In "The bookstore" (2005) they used a transgendered woman for cliched humor, with a man's immediate rejection when he realizes she is just that, and the positioning of the Toyota Corolla as a hero to drive him far away.
The 2005 "bullet up my tailpipe" held a double entendre that could be explained either as homophobic, or as fun, depending on the context.
While all Pride events went virtual in 2020, they had a social media campaign highlighting their continued support. The footnote says that "some vehicle colors were simulated in order of PRIDE month".
The Russian newspaper Gazeta wrote, in the light of the legal restrictions on 'the promotion of LGBT': "Major automakers around the world have joined the LGBT community's flash mob to support sexual minorities in their fight for their rights.

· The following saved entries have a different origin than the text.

(* ===== verification/Mmio.v ===== *)
(** * Register access

    The SM8250 drivers reach their hardware through [read_reg] and
    [write_reg] (kernel/bsp/sm8250/sm8250.c), and with [memcpy] and [memset] to the
    memory of a device.  The hardware is a parameter: a
    type of device states with what a 32-bit read and a 32-bit write do to it.
    The state of a driver's run is the device and the log of its accesses, so
    that a theorem can say which registers a driver touches and in which order,
    whatever the device answers. *)

From stdpp Require Import base numbers list option tactics gmap.
From S2P Require Import Prelude.

Class MmioDevice (D : Type) := {
  dev_read : Z -> D -> Z * D;
  dev_write : Z -> Z -> D -> D;
}.

Inductive io_event : Type :=
| IoRead (addr val : Z)
| IoWrite (addr val : Z)
| IoCopy (addr len : Z).                 (* a transfer to or from the memory of a device *)

Record bus (D : Type) := mk_bus {
  bus_dev : D;
  bus_log : list io_event;
}.
Arguments mk_bus {D} _ _.
Arguments bus_dev {D} _.
Arguments bus_log {D} _.

(** Driver code is a state passing function over the bus. *)
Definition io (D A : Type) : Type := bus D -> A * bus D.

#[export] Instance io_ret D : MRet (io D) := fun A a b => (a, b).
#[export] Instance io_bind D : MBind (io D) :=
  fun A B k m b => let '(a, b') := m b in k a b'.

(** Run the head of a driver program. *)
Ltac io_run := unfold mbind, mret, io_bind, io_ret; cbv beta iota zeta.

Section access.
Context {D : Type} `{!MmioDevice D}.

(** [*(volatile uint32_t * )(base + off)] *)
Definition read_reg (base off : Z) : io D Z := fun b =>
  let addr := base + off in
  let '(v, d) := dev_read addr (bus_dev b) in
  (u32 v, mk_bus d (bus_log b ++ [IoRead addr (u32 v)])).

Definition write_reg (base off val : Z) : io D unit := fun b =>
  let addr := base + off in
  (tt, mk_bus (dev_write addr (u32 val) (bus_dev b))
              (bus_log b ++ [IoWrite addr (u32 val)])).

(** [memcpy] or [memset] of [len] bytes at [addr]; what is transferred is in the
    state of the driver. *)
Definition copy_mem (addr len : Z) : io D unit := fun b =>
  (tt, mk_bus (bus_dev b) (bus_log b ++ [IoCopy addr len])).

(** [for (int i = 0; i < n; i++) if (!(read_reg(base, off) & mask)) break;] *)
Fixpoint wait_clear (base off mask : Z) (n : nat) : io D unit :=
  match n with
  | O => mret ()
  | S n' =>
      v ← read_reg base off;
      if negb (truthy (Z.land v mask)) then mret () else wait_clear base off mask n'
  end.

(** The writes of a log, in order. *)
Definition writes_of (l : list io_event) : list (Z * Z) :=
  omap (fun e => match e with IoWrite a v => Some (a, v) | IoRead _ _ | IoCopy _ _ => None end) l.

Definition new_writes {A} (m : io D A) (b : bus D) : list (Z * Z) :=
  writes_of (drop (length (bus_log b)) (bus_log (m b).2)).

End access.

(** ** The writes of a program, whatever the device answers *)

Section emits.
Context {D : Type} `{!MmioDevice D}.

(** [m] makes exactly the writes [ws], in this order. *)
Definition emits {A} (m : io D A) (ws : list (Z * Z)) : Prop :=
  forall b, exists evs, bus_log (m b).2 = bus_log b ++ evs /\ writes_of evs = ws.

Lemma writes_of_app l1 l2 : writes_of (l1 ++ l2) = writes_of l1 ++ writes_of l2.
Proof. apply omap_app. Qed.

Lemma emits_ret {A} (a : A) : emits (mret a) [].
Proof. intros b. exists []. by rewrite app_nil_r. Qed.

Lemma emits_read base off : emits (read_reg base off) [].
Proof.
  intros b. unfold read_reg. destruct (dev_read (base + off) (bus_dev b)) as [v d]. by eexists [_].
Qed.

Lemma emits_write base off v : emits (write_reg base off v) [(base + off, u32 v)].
Proof. intros b. by exists [IoWrite (base + off) (u32 v)]. Qed.

Lemma emits_copy addr len : emits (copy_mem addr len) [].
Proof. intros b. by exists [IoCopy addr len]. Qed.

Lemma emits_bind {A B} (m : io D A) (k : A -> io D B) ws1 ws2 :
  emits m ws1 -> (forall a, emits (k a) ws2) -> emits (m ≫= k) (ws1 ++ ws2).
Proof.
  intros Hm Hk b. unfold mbind, io_bind. destruct (Hm b) as (e1 & E1 & <-).
  destruct (m b) as [a b1]. simpl in E1. destruct (Hk a b1) as (e2 & -> & <-).
  exists (e1 ++ e2). by rewrite E1, app_assoc, writes_of_app.
Qed.

Lemma emits_wait_clear base off mask n : emits (wait_clear base off mask n) [].
Proof.
  induction n as [|n IH]; [apply emits_ret|]. apply (emits_bind _ _ [] []); [apply emits_read|].
  intros v. destruct (negb _); [apply emits_ret|done].
Qed.

Lemma emits_new_writes {A} (m : io D A) ws b : emits m ws -> new_writes m b = ws.
Proof.
  intros Hm. destruct (Hm b) as (evs & E & <-). unfold new_writes. by rewrite E, drop_app_length.
Qed.
End emits.

Create HintDb mmio.
#[export] Hint Resolve emits_ret emits_read emits_write emits_copy emits_wait_clear : mmio.

(** Collect the writes of a straight-line program. *)
Ltac emits_run := repeat (first [apply emits_ret | apply emits_read | apply emits_write | apply emits_copy | apply emits_wait_clear
  | eapply emits_bind; [|intros ?]]); eauto with mmio.

(** ** The results of a program and the end of its writes *)

Section outcomes.
Context {D : Type} `{!MmioDevice D}.

(** Whatever the device answers, the result satisfies [P]. *)
Definition returns {A} (m : io D A) (P : A -> Prop) : Prop := forall b, P (m b).1.

Lemma returns_ret {A} (a : A) (P : A -> Prop) : P a -> returns (mret a) P.
Proof. intros H b. exact H. Qed.

Lemma returns_bind {A B} (m : io D A) (k : A -> io D B) P Q :
  returns m P -> (forall a, P a -> returns (k a) Q) -> returns (m ≫= k) Q.
Proof.
  intros Hm Hk b. unfold mbind, io_bind. specialize (Hm b). destruct (m b) as [a b']. exact (Hk a Hm b').
Qed.

Lemma returns_any {A B} (m : io D A) (k : A -> io D B) Q :
  (forall a, returns (k a) Q) -> returns (m ≫= k) Q.
Proof. intros Hk. apply (returns_bind m k (fun _ => True)); [done|]. intros a _. apply Hk. Qed.

Lemma read_range base off : returns (read_reg base off) (fun v => 0 <= v < 2 ^ 32).
Proof. intros b. unfold read_reg. destruct (dev_read _ _). apply (wrap_range 32). lia. Qed.

(** [m] makes some writes, the last of them [ws]. *)
Definition ends_with {A} (m : io D A) (ws : list (Z * Z)) : Prop :=
  forall b, exists evs pre, bus_log (m b).2 = bus_log b ++ evs /\ writes_of evs = pre ++ ws.

Lemma ends_emits {A} (m : io D A) ws : emits m ws -> ends_with m ws.
Proof. intros Hm b. destruct (Hm b) as (evs & E & Ew). by exists evs, []. Qed.

Lemma ends_emits_any {A} (m : io D A) ws : emits m ws -> ends_with m [].
Proof. intros Hm b. destruct (Hm b) as (evs & E & Ew). exists evs, ws. by rewrite app_nil_r. Qed.

Lemma ends_bind {A B} (m : io D A) (k : A -> io D B) P ws :
  ends_with m [] -> returns m P -> (forall a, P a -> ends_with (k a) ws) -> ends_with (m ≫= k) ws.
Proof.
  intros Hm Hr Hk b. unfold mbind, io_bind. destruct (Hm b) as (e1 & p1 & E1 & W1). specialize (Hr b).
  destruct (m b) as [a b1]. simpl in E1, Hr. destruct (Hk a Hr b1) as (e2 & p2 & -> & W2).
  exists (e1 ++ e2), (p1 ++ p2). rewrite E1, writes_of_app, W1, W2, app_nil_r. by rewrite <-!app_assoc.
Qed.

Lemma ends_bind_any {A B} (m : io D A) (k : A -> io D B) ws :
  ends_with m [] -> (forall a, ends_with (k a) ws) -> ends_with (m ≫= k) ws.
Proof. intros Hm Hk. apply (ends_bind m k (fun _ => True)); [done|done|]. intros a _. apply Hk. Qed.

Lemma ends_ret {A} (a : A) : ends_with (mret a) [].
Proof. apply ends_emits, emits_ret. Qed.

Lemma ends_read base off : ends_with (read_reg base off) [].
Proof. apply ends_emits, emits_read. Qed.

Lemma ends_write base off v : ends_with (write_reg base off v) [].
Proof. eapply ends_emits_any, emits_write. Qed.

Lemma ends_copy addr len : ends_with (copy_mem addr len) [].
Proof. apply ends_emits, emits_copy. Qed.

Lemma ends_wait_clear base off mask n : ends_with (wait_clear base off mask n) [].
Proof. apply ends_emits, emits_wait_clear. Qed.
End outcomes.

#[export] Hint Resolve ends_ret ends_read ends_write ends_copy ends_wait_clear : mmio.

(** Follow a program that makes some writes. *)
Ltac ends_run := repeat (first [eapply ends_bind_any; [|intros ?] | solve [eauto with mmio nocore] | progress case_match]).

(** A device that stores what is written to it, for concrete runs. *)
#[export] Instance ram_device : MmioDevice (gmap Z Z) := {|
  dev_read a d := (default 0 (d !! a), d);
  dev_write a v d := <[a := v]> d;
|}.

(** ** The addresses a program touches *)

Section within.
Context {D : Type} `{!MmioDevice D}.

(** The bytes an access reaches: where they start and how many they are. *)
Definition event_addr (e : io_event) : Z := match e with IoRead a _ | IoWrite a _ | IoCopy a _ => a end.
Definition event_len (e : io_event) : Z := match e with IoRead _ _ | IoWrite _ _ => 4 | IoCopy _ n => n end.

(** Whatever the device answers, [m] reads and writes only ranges of bytes in [P]. *)
Definition within {A} (P : Z -> Z -> Prop) (m : io D A) : Prop :=
  forall b, exists evs, bus_log (m b).2 = bus_log b ++ evs /\ Forall (fun e => P (event_addr e) (event_len e)) evs.

Lemma within_ret {A} P (a : A) : within P (mret a).
Proof. intros b. exists []. by rewrite app_nil_r. Qed.

Lemma within_read (P : Z -> Z -> Prop) base off : P (base + off) 4 -> within P (read_reg base off).
Proof.
  intros HP b. unfold read_reg. destruct (dev_read (base + off) (bus_dev b)) as [v d].
  eexists [_]. split; [done|]. by repeat constructor.
Qed.

Lemma within_write (P : Z -> Z -> Prop) base off v : P (base + off) 4 -> within P (write_reg base off v).
Proof. intros HP b. exists [IoWrite (base + off) (u32 v)]. split; [done|]. by repeat constructor. Qed.

Lemma within_copy (P : Z -> Z -> Prop) addr len : P addr len -> within P (copy_mem addr len).
Proof. intros HP b. exists [IoCopy addr len]. split; [done|]. by repeat constructor. Qed.

Lemma within_bind {A B} P (m : io D A) (k : A -> io D B) :
  within P m -> (forall a, within P (k a)) -> within P (m ≫= k).
Proof.
  intros Hm Hk b. unfold mbind, io_bind. destruct (Hm b) as (e1 & E1 & H1).
  destruct (m b) as [a b1]. simpl in E1. destruct (Hk a b1) as (e2 & -> & H2).
  exists (e1 ++ e2). rewrite E1, app_assoc. split; [done|]. by apply Forall_app.
Qed.

(** The rest of a program knows that what it read is a 32-bit value. *)
Lemma within_read_bind {B} (P : Z -> Z -> Prop) base off (k : Z -> io D B) :
  P (base + off) 4 -> (forall v, 0 <= v < 2 ^ 32 -> within P (k v)) -> within P (read_reg base off ≫= k).
Proof.
  intros HP Hk b. unfold mbind, io_bind. destruct (within_read P base off HP b) as (e1 & E1 & H1).
  pose proof (read_range base off b) as Hr. destruct (read_reg base off b) as [v b1]. simpl in E1, Hr.
  destruct (Hk v Hr b1) as (e2 & -> & H2). exists (e1 ++ e2). rewrite E1, app_assoc. split; [done|]. by apply Forall_app.
Qed.

Lemma within_wait_clear (P : Z -> Z -> Prop) base off mask n : P (base + off) 4 -> within P (wait_clear base off mask n).
Proof.
  intros HP. induction n as [|n IH]; [apply within_ret|]. apply within_bind; [by apply within_read|].
  intros v. destruct (negb _); [apply within_ret|done].
Qed.

Lemma within_mono {A} (P Q : Z -> Z -> Prop) (m : io D A) : (forall a n, P a n -> Q a n) -> within P m -> within Q m.
Proof. intros HPQ Hm b. destruct (Hm b) as (e & E & H). exists e. split; [done|]. eapply Forall_impl; [exact H|]. auto. Qed.
End within.

(** Show that a driver program stays within a set of addresses that is decided by
    evaluation, but for its transfers. *)
Ltac within_run :=
  repeat match goal with
  | |- within _ (mret _) => apply within_ret
  | |- within _ (read_reg _ _) => apply within_read; reflexivity
  | |- within _ (write_reg _ _ _) => apply within_write; reflexivity
  | |- within _ (wait_clear _ _ _ _) => apply within_wait_clear; reflexivity
  | |- within _ (read_reg _ _ ≫= _) => apply within_read_bind; [reflexivity|intros ? ?]
  | |- within _ (_ ≫= _) => apply within_bind; [|intros ?]
  | |- within _ (if ?b then _ else _) => destruct b eqn:?
  | |- within _ (match ?x with _ => _ end) => destruct x
  | |- within _ (let _ := _ in _) => cbv zeta
  end.
(* ===== verification/Tty.v ===== *)
(** * Console TTY (kernel/drivers/tty.c)

    The console device: an input buffer of 4096 characters filled by
    [tty_input_put] and drained by [tty_input_get], with echo to the console.
    The console output ([putchar]) is the list [tty_output] of the state. *)

From stdpp Require Import base numbers list option tactics.
From S2P Require Import Prelude RingBuffer Fifo.

Module Tty.

Definition TTY_BUF_SIZE : Z := 4096.

Record tty_device_t := mk_tty {
  initialized : Z;
  input_buf : list Z;
  input_head : Z;
  input_tail : Z;
  echo : Z;
  line_buffer : Z;
}.

(** The device and the characters written to the console so far. *)
Record tty_state := mk_state {
  console_tty : tty_device_t;
  tty_output : list Z;
}.

Definition zeroed_tty : tty_device_t :=
  mk_tty 0 (replicate (Z.to_nat TTY_BUF_SIZE) 0) 0 0 0 0.

Definition tty_init (s : tty_state) : tty_state :=
  mk_state (mk_tty 1 (input_buf zeroed_tty) 0 0 1 1) (tty_output s).

Definition tty_putchar (c : Z) (s : tty_state) : tty_state :=
  mk_state (console_tty s) (tty_output s ++ [c]).

(** Writes the characters of [str] up to its NUL. *)
Fixpoint tty_puts (str : list Z) (s : tty_state) : tty_state :=
  match str with
  | [] => s
  | c :: str' => if c =? 0 then s else tty_puts str' (tty_putchar c s)
  end.

(** The loop of [tty_readline] breaks in its first iteration, whatever
    [bufsize] is; the caller's buffer is returned with the value. *)
Definition tty_readline (s : tty_state) (buf : list Z) (bufsize : Z) : Z * list Z :=
  if negb (truthy (initialized (console_tty s))) then (0, buf)
  else let i := 0 in (s32 i, buf.[i <- 0]).

Definition tty_input_put (c : Z) (s : tty_state) : tty_state :=
  let t := console_tty s in
  if negb (truthy (initialized t)) then s else
  let next := (input_head t + 1) mod TTY_BUF_SIZE in
  if next =? input_tail t then s else
  let t' := mk_tty (initialized t) ((input_buf t).[input_head t <- c]) next
                   (input_tail t) (echo t) (line_buffer t) in
  let s' := mk_state t' (tty_output s) in
  if truthy (echo t) then tty_putchar c s' else s'.

(** [None] is the return value 0; [Some (c, s)] is 1 with [*c] written. *)
Definition tty_input_get (s : tty_state) : option (Z * tty_state) :=
  let t := console_tty s in
  if input_tail t =? input_head t then None else
  Some ((input_buf t).[input_tail t],
        mk_state (mk_tty (initialized t) (input_buf t) (input_head t)
                         ((input_tail t + 1) mod TTY_BUF_SIZE) (echo t) (line_buffer t))
                 (tty_output s)).

(** ** Invariant and abstraction *)

Definition tty_wf (s : tty_state) : Prop :=
  initialized (console_tty s) = 1 /\
  ring_wf TTY_BUF_SIZE (input_buf (console_tty s))
    (input_head (console_tty s)) (input_tail (console_tty s)).

Definition tty_pending (s : tty_state) : list Z :=
  ring_contents TTY_BUF_SIZE (input_buf (console_tty s))
    (input_head (console_tty s)) (input_tail (console_tty s)).

Lemma tty_init_wf s : tty_wf (tty_init s) /\ tty_pending (tty_init s) = [].
Proof. split; [|done]. split; [done|]. unfold ring_wf; simpl. unfold TTY_BUF_SIZE. lia. Qed.

Lemma tty_putchar_wf c s : tty_wf s -> tty_wf (tty_putchar c s).
Proof. done. Qed.

Lemma tty_input_put_wf c s : tty_wf s -> tty_wf (tty_input_put c s).
Proof.
  intros [Hi Hr]. unfold tty_input_put. rewrite Hi. simpl.
  case_match; [done|]. case_match; (split; [done|by apply ring_wf_push]).
Qed.

Lemma tty_input_put_pending c s :
  tty_wf s ->
  tty_pending (tty_input_put c s) = FifoSpec.put 4095 c (tty_pending s).
Proof.
  intros [Hi Hr]. unfold tty_pending at 2.
  rewrite <-(ring_put TTY_BUF_SIZE _ _ _ c Hr). unfold tty_input_put. rewrite Hi. simpl.
  case_match; [done|]. by case_match.
Qed.

Lemma tty_input_get_wf c s s' : tty_wf s -> tty_input_get s = Some (c, s') -> tty_wf s'.
Proof.
  intros [Hi Hr]. unfold tty_input_get. case_match; [done|].
  intros [= <- <-]. split; [done|]. by apply ring_wf_pop.
Qed.

Lemma tty_input_get_pending s :
  tty_wf s ->
  prod_map id tty_pending <$> tty_input_get s = FifoSpec.get (tty_pending s).
Proof.
  intros [Hi Hr]. unfold tty_pending at 2. rewrite <-ring_get by done.
  unfold tty_input_get. by case_match.
Qed.

#[export] Instance tty_fifo : BoundedFifo tty_state Z 4095 := {|
  bf_wf := tty_wf;
  bf_abs := tty_pending;
  bf_put := tty_input_put;
  bf_get := tty_input_get;
  bf_put_wf := tty_input_put_wf;
  bf_put_abs := tty_input_put_pending;
  bf_get_wf := tty_input_get_wf;
  bf_get_abs := tty_input_get_pending;
|}.

(** ** Properties *)

(** C20: after [tty_init], any sequence of [tty_input_put] and
    [tty_input_get] calls returns exactly what a queue bounded to 4095
    characters returns: nothing is reordered, duplicated or lost except the
    characters put when 4095 are pending. *)
Theorem tty_refines_fifo (ops : list (fifo_op Z)) (s : tty_state) :
  (run_impl ops (tty_init s)).1 = (run_spec (cap := 4095) ops []).1 /\
  tty_pending (run_impl ops (tty_init s)).2 = (run_spec (cap := 4095) ops []).2.
Proof.
  destruct (tty_init_wf s) as [Hwf Hp].
  destruct (@run_refines _ _ _ tty_fifo ops (tty_init s) Hwf) as (H1 & H2 & _).
  simpl in *. rewrite Hp in *. done.
Qed.

(** With echo on, a character is written to the console exactly when it is
    accepted into the buffer. *)
Lemma tty_echo c s :
  tty_wf s -> echo (console_tty s) = 1 ->
  tty_output (tty_input_put c s) =
    tty_output s ++ (if Z.of_nat (length (tty_pending s)) <? 4095 then [c] else []).
Proof.
  intros [Hi Hr] He. unfold tty_input_put. rewrite Hi, He, (ring_full_test _ _ _ _ Hr).
  change (TTY_BUF_SIZE - 1) with 4095. fold (tty_pending s). simpl.
  destruct (_ <? _); simpl; [done | by rewrite app_nil_r].
Qed.

Lemma tty_puts_output str s :
  tty_output (tty_puts str s) = tty_output s ++ cstr str /\
  console_tty (tty_puts str s) = console_tty s.
Proof.
  revert s. induction str as [|c str IH]; intros s; simpl.
  - by rewrite app_nil_r.
  - destruct (c =? 0); [by rewrite app_nil_r|].
    destruct (IH (tty_putchar c s)) as [-> ->]. simpl. by rewrite <-app_assoc.
Qed.

End Tty.
Lemma buddy_free_post zi (o : nat) b s bl :
  pmm_inv zi s bl -> (o <= 10)%nat ->
  Forall valid_page (pages b o) -> NoDup (pages b o ++ free_pages bl) ->
  free_post zi o b s bl (buddy_free zi b (Z.of_nat o) s).
Proof.
  intros [Hinv Hc] Ho Hvb Hnd. pose proof Hinv as [Hzi Hls Hbl _ _ Hv].
  destruct (lookup_lt_is_Some_2 bl o) as [l Hl]; [rewrite Hbl; unfold PMM_NUM_ORDERS; lia|].
  exists l. split; [done|].
  pose proof (push_block_inv zi s bl o b l Hinv Hl Hnd Hvb) as Hinv'.
  destruct (set_flist_shape zi (set_mem (mem_write (pmem s) b (flist zi (Z.of_nat o) s)) s)
    Hzi Hls (Z.of_nat o) b) as (_ & _ & Hcnt).
  destruct (add_free_count_shape zi (push_block zi (Z.of_nat o) b s) (li_zi _ _ _ Hinv')
    (Z.of_nat (2 ^ o))) as (Hz1 & Hf1 & Hc1).
  unfold buddy_free. rewrite order_to_pages_pow by done. split_and!.
  - split.
    + by apply lists_inv_ext with (push_block zi (Z.of_nat o) b s).
    + change (free_count (zones (add_free_count zi (Z.of_nat (2 ^ o))
        (push_block zi (Z.of_nat o) b s))).[zi] = Z.of_nat (length (free_pages (<[o:=b :: l]> bl)))).
      rewrite Hc1. change (zones (push_block _ _ _ _)) with
        (zones (set_flist zi (Z.of_nat o) b
          (set_mem (mem_write (pmem s) b (flist zi (Z.of_nat o) s)) s))).
      rewrite Hcnt. change (zones (set_mem _ s)) with (zones s). rewrite Hc.
      rewrite (free_pages_push bl o l b Hl), length_app, length_pages.
      pose proof (valid_pages_bound _ Hnd) as Hlt. rewrite Forall_app in Hlt.
      specialize (Hlt (conj Hvb Hv)). rewrite length_app, length_pages in Hlt.
      rewrite wrap_small; lia.
  - simpl. pose proof (Nat.pow_le_mono_r 2 o 10 ltac:(lia) ltac:(lia)) as Hp.
    change (2 ^ 10)%nat with 1024%nat in Hp.
    rewrite (wrap_small 64 (Z.of_nat (2 ^ o) * PAGE_SIZE)) by page_lia. done.
  - done.
  - intros x Hx. simpl. unfold mem_write. by rewrite (proj2 (Z.eqb_neq _ _) Hx).
Qed.

(** *** The order of a page count *)

Lemma order_loop_spec fuel (o : nat) count :
  (o + fuel = 65)%nat -> (o <= 63)%nat ->
  (forall p : nat, (p < o)%nat -> 2 ^ Z.of_nat p < count) -> count <= 2 ^ 63 ->
  exists p : nat, order_loop fuel (2 ^ Z.of_nat o) (Z.of_nat o) count = Some (Z.of_nat p) /\
    count <= 2 ^ Z.of_nat p /\ (forall q : nat, (q < p)%nat -> 2 ^ Z.of_nat q < count).
Proof.
  revert o. induction fuel as [|fuel IH]; intros o Hf Ho Hlt Hc; [lia|]. simpl.
  destruct (Z.ltb_spec (2 ^ Z.of_nat o) count) as [Hl|Hge].
  - assert (o < 63)%nat as Ho'.
    { apply Nat.nle_gt. intros Hle. assert (o = 63%nat) as -> by lia. cbn in *. lia. }
    rewrite Z.shiftl_mul_pow2 by lia. change (2 ^ 1) with 2.
    rewrite (Z.mul_comm _ 2), <-Z.pow_succ_r, <-Nat2Z.inj_succ by lia.
    rewrite wrap_small by (split; [apply Z.pow_nonneg|apply Z.pow_lt_mono_r]; lia).
    replace (Z.of_nat o + 1) with (Z.of_nat (S o)) by lia.
    apply IH; [lia|lia| |done].
    intros p Hp. destruct (decide (p = o)) as [->|]; [done|]. apply Hlt. lia.
  - exists o. done.
Qed.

This action was ignored in the American and European press, but in Russia it caused a violent reaction from car owners and harsh statements from media people." I guess with "ignored" they meant that no one got upset by it, while Russians were stimulated to do so.
A collaboration started with LGBTQ Nation, which was announced as: "It's time to get ON THE ROAD, presented by @Toyota." The Nation's website states: "Toyota presents On the Road. Follow AJ and Emile as they road trip around the Bay Area, finding adventure in San Francisco and Guerneville." The editions were also published on YouTube - for instance the one with drag legend Juanita More.
Despite a few lame jokes and bloopers, Toyota has been engaged in activities about, for and with the LGBT community since 1992. From inclusive advertising to anti-hate campaigns and charitable support. Incidentally, this is a broad trend in Marketing the Rainbow: first try to address the consumer directly to sell something specific, but in recent years have been present more as a brand name ATL to show your diversity broadly and proudly through support.